- Born: 31 July 1848
- Died: 8 November 1922 (aged 74)
- Spouse: Margaret Jane Gurney ​ ​(m. 1876)​

= John Henry Gurney Jr. =

British ornithologist

John Henry Gurney Jr. (31 July 1848 – 8 November 1922) was a British ornithologist from the Gurney family.

==Family origins==
Gurney was born in 1848 in Easton Lodge, Easton, Norfolk, son of John Henry Gurney Sr. and his second cousin Mary Jary Gurney. He was educated at Harrow School.

==Career==
For a short time Gurney worked in Messrs. Backhouse's bank at Darlington, but he spent most of his life in Norfolk. In Norfolk he was known as a landowner and country gentleman. He took a prominent part in local religious and philanthropic work.

He was High Sheriff of Norfolk in 1894. At the time of his death he was a Justice of the Peace and a Deputy Lieutenant for Norfolk.

==Ornithologist==
His father, John Henry Gurney Sr, although a politician was probably best known as an ornithologist, therefore John Henry junior was brought up from an early age to know and love birds.

Gurney gained an international reputation as an ornithologist. He was elected as a Fellow of the Zoological Society in 1868, a Member of the British Ornithologists' Union in 1870 and a fellow of the Linnean Society in 1885.

Gurney also took a keen interest in local ornithology. He was always a generous supporter of the local Wild Birds' Protection Societies. He was one of the original members of the Norfolk and Norwich Naturalists' Society which was founded in March 1869.

==Marriage and family==
John Henry Gurney married Margaret Jane Gurney (1851-1940) on 25 October 1876 at St Marylebone church, Westminster, London.

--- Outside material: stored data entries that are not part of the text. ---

Definition q_frame `{!KmemOk H} (s : H * queue A) : gmap Z Z :=
  delete (q_self s.2) (delete (q_dptr s.2) (klive s.1)).

End queue.

(** ** Ring arithmetic *)

Lemma mod_wrap i n : 0 < n → 0 ≤ i < 2 * n → i mod n = if i <? n then i else i - n.
Proof.
  intros Hn Hi. destruct (Z.ltb_spec i n).
  - apply Z.mod_small. lia.
  - rewrite <- (Z.mod_small (i - n) n) by lia.
    by rewrite <- (Z.mod_add (i - n) 1 n), Z.mul_1_l, Z.sub_add by lia.
Qed.
Lemma rem_wrap i n : 0 < n → 0 ≤ i < 2 * n → Z.rem i n = if i <? n then i else i - n.
Proof. intros. rewrite Z.rem_mod_nonneg by lia. by apply mod_wrap. Qed.
Lemma mod_wrap_neg i n : 0 < n → - n < i < n → i mod n = if i <? 0 then i + n else i.
Proof.
  intros Hn Hi. destruct (Z.ltb_spec i 0).
  - rewrite <- (Z.mod_add i 1 n), Z.mul_1_l by lia. apply Z.mod_small. lia.
  - apply Z.mod_small. lia.
Qed.

Lemma grow_size_fuel fuel target n :
  0 < n < 536870912 → target ≤ 268435456 → target ≤ n * 2 ^ Z.of_nat fuel →
  ∃ m, grow_size fuel target n = Some m ∧ n ≤ m < 536870912 ∧ target ≤ m ∧
       (n < target → m < 2 * target).
Proof.
  revert n. induction fuel as [|fuel IH]; intros n Hn Ht Hf.
  - change (2 ^ Z.of_nat 0) with 1 in Hf. unfold grow_size.
    destruct (Z.ltb_spec n target); [lia|]. eexists. split; [done|]. lia.
  - unfold grow_size; fold grow_size. destruct (Z.ltb_spec n target).
    + rewrite i32_small by lia. destruct (Z.gtb_spec (n * 2) 0); [|lia].
      rewrite Nat2Z.inj_succ, Z.pow_succ_r in Hf by lia.
      destruct (IH (n * 2)) as (m & Hm & ?); [lia..|]. rewrite Hm. exists m. split; [done|].
      destruct (Z.ltb_spec (n * 2) target); [lia|].
      assert (m = n * 2); [|lia]. destruct fuel; unfold grow_size in Hm; fold grow_size in Hm;
      (destruct (Z.ltb_spec (n * 2) target); [lia|congruence]).
    + eexists. split; [done|]. lia.
Qed.

Lemma grow_size_ok target n :
  0 < n < 536870912 → target ≤ 268435456 →
  ∃ m, grow_size 32 target n = Some m ∧ n ≤ m < 536870912 ∧ target ≤ m ∧
       (n < target → m < 2 * target).
Proof. intros. apply grow_size_fuel; lia. Qed.

(** ** Lemmas on the abstraction *)

Section elems.
Context {A : Type}.
Implicit Types (q : queue A).

Lemma q_count_alt q :
  q_wf q → q_count q = if q_nextwrite q <? q_nextread q
                       then q_nextwrite q - q_nextread q + q_size q
                       else q_nextwrite q - q_nextread q.
Proof.
  intros [? ? ? ?]. unfold q_count. rewrite mod_wrap_neg by lia.
  repeat case_match; lia.
Qed.

Lemma q_count_range q : q_wf q → 0 ≤ q_count q < q_size q.
Proof. intros Hwf. rewrite q_count_alt by done. destruct Hwf. case_match; lia. Qed.

Lemma zlen_elems q : q_wf q → zlen (q_elems q) = q_count q.
Proof.
  intros Hwf. unfold zlen, q_elems. rewrite length_fmap, length_seqZ.
  apply q_count_range in Hwf. lia.
Qed.

Lemma zget_elems q k :
  q_wf q → 0 ≤ k < q_count q → zget (q_elems q) k = zget (q_data q)
    (if q_nextread q + k <? q_size q then q_nextread q + k
     else q_nextread q + k - q_size q).
Proof.
  intros Hwf Hk. pose proof (q_count_range q Hwf). pose proof Hwf as [? ? ? ?].
  unfold zget at 1. rewrite decide_True by lia. unfold q_elems.
  rewrite list_lookup_fmap, lookup_seqZ_lt by lia. simpl.
  unfold q_nth. rewrite Z2Nat.id, Z.add_0_l, mod_wrap by lia.
  destruct (zget_is_Some (q_data q) (if q_nextread q + k <? q_size q
    then q_nextread q + k else q_nextread q + k - q_size q)) as [x Hx].
  { case_match; lia. }
  by rewrite Hx.
Qed.

Lemma zget_elems_ge q k : q_wf q → q_count q ≤ k → zget (q_elems q) k = None.
Proof.
  intros Hwf Hk. destruct (zget (q_elems q) k) eqn:E; [|done].
  apply zget_Some_range in E. rewrite zlen_elems in E by done. lia.
Qed.

(** The record updates [q_addtail] and [q_remhead] perform. *)
Definition q_push q (x : option A) : queue A :=
  mkqueue (q_self q) (q_size q) (Z.rem (q_nextwrite q + 1) (q_size q)) (q_nextread q)
    (q_dptr q) (zset (q_data q) (q_nextwrite q) x).
Definition q_pop q : queue A :=
  mkqueue (q_self q) (q_size q) (q_nextwrite q) (Z.rem (q_nextread q + 1) (q_size q))
    (q_dptr q) (q_data q).

Lemma q_push_wf q x : q_wf q → q_wf (q_push q x).
Proof.
  intros [? ? ? ?]. split; simpl; rewrite ?rem_wrap, ?zlen_zset by lia; try lia.
  case_match; lia.
Qed.
Lemma q_pop_wf q : q_wf q → q_wf (q_pop q).
Proof. intros [? ? ? ?]. split; simpl; rewrite ?rem_wrap by lia; try lia. case_match; lia. Qed.

Lemma q_full_iff q :
  q_wf q → Z.rem (q_nextwrite q + 1) (q_size q) = q_nextread q ↔
           q_count q = q_size q - 1.
Proof.
  intros Hwf. rewrite q_count_alt by done. destruct Hwf.
  rewrite rem_wrap by lia. repeat case_match; lia.
Qed.
Lemma q_empty_iff q : q_wf q → q_empty q = true ↔ q_elems q = [].
Proof.
  intros Hwf. unfold q_empty. rewrite Z.eqb_eq.
  transitivity (q_count q = 0).
  - rewrite q_count_alt by done. destruct Hwf. case_match; lia.
  - rewrite <- zlen_elems by done. unfold zlen. rewrite <- length_zero_iff_nil. lia.
Qed.

Lemma q_push_count q x :
  q_wf q → q_count q < q_size q - 1 → q_count (q_push q x) = q_count q + 1.
Proof.
  intros Hwf. rewrite !q_count_alt by auto using q_push_wf. destruct Hwf.
  simpl. rewrite rem_wrap by lia. repeat case_match; lia.
Qed.

Lemma q_push_elems q x :
  q_wf q → q_count q < q_size q - 1 → q_elems (q_push q x) = q_elems q ++ [x].
Proof.
  intros Hwf Hc. pose proof (q_push_count q x Hwf Hc) as Hc'.
  pose proof (q_push_wf q x Hwf) as Hwf'. pose proof (q_count_range q Hwf).
  apply zlist_eq. intros k Hk. destruct (Z.lt_trichotomy k (q_count q)) as [?|[->|?]].
  - rewrite zget_app_l by (rewrite zlen_elems; done).
    rewrite !zget_elems by (done || lia). simpl.
    pose proof (q_count_alt q Hwf). destruct Hwf.
    apply zget_zset_ne. repeat case_match; lia.
  - rewrite zget_app_r by (rewrite zlen_elems by done; lia).
    rewrite zlen_elems, Z.sub_diag by done. rewrite zget_elems by (done || lia). simpl.
    pose proof (q_count_alt q Hwf) as Ha. destruct Hwf.
    replace (if q_nextread q + q_count q <? q_size q then _ else _) with (q_nextwrite q).
    + rewrite zget_zset_eq by lia. done.
    + repeat case_match; lia.
  - rewrite zget_elems_ge by (done || lia). symmetry.
    destruct (zget _ k) eqn:E; [|done]. apply zget_Some_range in E.
    rewrite zlen_app, zlen_elems in E by done. unfold zlen in E. simpl in E. lia.
Qed.

Lemma q_pop_elems q x l :
  q_wf q → q_elems q = x :: l →
  zget (q_data q) (q_nextread q) = Some x ∧ q_elems (q_pop q) = l.
Proof.
  intros Hwf He. pose proof (zlen_elems q Hwf) as Hl. rewrite He, zlen_cons in Hl.
  pose proof (zlen_nonneg l). pose proof (q_count_range q Hwf).
  pose proof (q_pop_wf q Hwf) as Hwf'.
  assert (Hc : q_count (q_pop q) = q_count q - 1).
  { rewrite !q_count_alt by done. rewrite q_count_alt in Hl by done. destruct Hwf.
    simpl. rewrite rem_wrap by lia. repeat case_match; lia. }
  split.
  - pose proof (zget_elems q 0 Hwf) as Hz. rewrite He in Hz.
    destruct Hwf. rewrite Z.add_0_r in Hz.
    destruct (Z.ltb_spec (q_nextread q) (q_size q)); [|lia]. symmetry. apply Hz. lia.
  - apply zlist_eq. intros k Hk. destruct (decide (k < q_count q - 1)).
    + transitivity (zget (x :: l) (k + 1)).
      * rewrite <- He. rewrite !zget_elems by (done || lia). simpl. destruct Hwf.
        rewrite rem_wrap by lia. f_equal. repeat case_match; lia.
      * change (x :: l) with ([x] ++ l). rewrite zget_app_r; unfold zlen; simpl; [|lia].
        f_equal. lia.
    + rewrite zget_elems_ge by (done || lia). symmetry.
      destruct (zget l k) eqn:E; [|done]. apply zget_Some_range in E. lia.
Qed.

End elems.

(** ** Correctness of the routines *)

Section proofs.
Context {H : Type} `{!Kmem H} `{!KmemOk H} {A : Type}.
Implicit Types (q : queue A) (s : H * queue A).

(** With a free slot [q_addtail] is a store and an increment, whatever the
    nesting depth. *)
Lemma q_addtail_room depth h q x :
  q_wf q → q_count q < q_size q - 1 →
  q_addtail_ depth x (h, q) = Ok tt (h, q_push q x).
Proof.
  intros Hwf Hc. pose proof Hwf as [? ? ? ?].
  assert (Z.rem (q_nextwrite q + 1) (q_size q) ≠ q_nextread q) as Hne.
  { rewrite q_full_iff by done. lia. }
  destruct depth as [|depth]; simpl; unfold bind, gets, kassert; simpl;
    (destruct (Z.gtb_spec (q_size q) 0); [|lia]); simpl;
    (destruct (Z.eqb_spec (Z.rem (q_nextwrite q + 1) (q_size q)) (q_nextread q)); [done|]);
    simpl; replace ((0 <=? q_nextwrite q) && (q_nextwrite q <? zlen (q_data q)))
      with true by lia; done.
Qed.

(** The copy loop moves the rest of the old contents into the new block. *)
Lemma q_copy_spec depth q0 fuel k h q :
  q_wf q0 → q_wf q → 0 ≤ k ≤ q_count q0 → q_count q = k → q_count q0 < q_size q →
  q_count q0 - k ≤ Z.of_nat fuel →
  ∃ q', q_copy (q_addtail_ depth) fuel (q_data q0) (q_size q0) (q_nextwrite q0)
          ((q_nextread q0 + k) mod q_size q0) (h, q) = Ok tt (h, q') ∧
        q_wf q' ∧ q_self q' = q_self q ∧ q_size q' = q_size q ∧ q_dptr q' = q_dptr q ∧
        q_elems q' = q_elems q ++ zdrop k (q_elems q0).
Proof.
  intros Hwf0. revert k q. induction fuel as [|fuel IH]; intros k q Hwf Hk Hc Hsz Hf;
    pose proof Hwf0 as [? ? ? ?]; pose proof (q_count_range q0 Hwf0);
    pose proof (q_count_alt q0 Hwf0) as Ha.
  all: assert (Hi : (q_nextread q0 + k) mod q_size q0 = q_nextwrite q0 ↔ k = q_count q0)
    by (rewrite mod_wrap by lia; repeat case_match; lia).
  all: unfold q_copy; fold (@q_copy H A).
  all: destruct (Z.eqb_spec ((q_nextread q0 + k) mod q_size q0) (q_nextwrite q0)) as [Hend|Hend];
    [apply Hi in Hend; subst k|].
  1,3: exists q; split_and!; try done;
    unfold zdrop; rewrite drop_ge, app_nil_r; [done|];
    pose proof (zlen_elems q0 Hwf0); unfold zlen in *; lia.
  { exfalso. apply Hend, Hi. lia. }
  assert (Hlt : k < q_count q0) by (destruct (decide (k = q_count q0)); [tauto|lia]).
  assert (He : zget (q_elems q0) k = zget (q_data q0) ((q_nextread q0 + k) mod q_size q0))
    by (rewrite zget_elems, mod_wrap by (done || lia); done).
  destruct (zget_is_Some (q_elems q0) k) as [x Hx]; [rewrite zlen_elems by done; lia|].
  rewrite <- He, Hx. unfold bind at 1, try at 1.
  rewrite q_addtail_room by (done || lia).
  assert (Hnext : Z.rem ((q_nextread q0 + k) mod q_size q0 + 1) (q_size q0) =
                  (q_nextread q0 + (k + 1)) mod q_size q0).
  { pose proof (Z.mod_pos_bound (q_nextread q0 + k) (q_size q0)).
    rewrite rem_wrap by lia. rewrite !mod_wrap by lia. repeat case_match; lia. }
  rewrite Hnext.
  destruct (IH (k + 1) (q_push q x)) as (q' & Hrun & ? & ? & ? & ? & Hq'); simpl;
    rewrite ?q_push_count by (done || lia); auto using q_push_wf; try lia.
  exists q'. split_and!; try done. rewrite Hq', q_push_elems by (done || lia).
  rewrite <- app_assoc. f_equal. unfold zdrop, zget in *. rewrite decide_True in Hx by lia.
  rewrite (drop_S (q_elems q0) x (Z.to_nat k)) by done. simpl. do 2 f_equal. lia.
Qed.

Margaret was also his second cousin, daughter of Henry Edmund Gurney (1821-1905) and Jane née Birkbeck (1828-1888). They had a son and three daughters:
- Gerald Hudson Gurney (1880-1934)
- Agatha Gurney (1881-1937)
- Cecily Jane Gurney (1884-1958)
- Margaret Editha Gurney (1886-1981)

== Works ==
Gurney's first written contribution to ornithology was a letter to The Ibis on swallows which was published in 1866. His most important publications include:
- Gurney, John Henry (1876). "Rambles of a Naturalist in Egypt & Other Countries : with an analysis of the claims of certain foreign birds to be considered British, and other ornithological notes"
- Gurney, John Henry (1885). "The House Sparrow"
- Gurney, John Henry (1887). "On the Misdeeds of the Sparrow"
- Gurney, John Henry (1887). "Ornithological Notes from North Norfolk"
- Gurney, John Henry (1894). "Catalogue of the Birds of Prey (Accipitres and Striges), with the Number of Specimens in Norwich Museum"
- Gurney, John Henry (1913). "The Gannet: a Bird with a History"
- Gurney, John Henry (1921). "Early Annals of Ornithology"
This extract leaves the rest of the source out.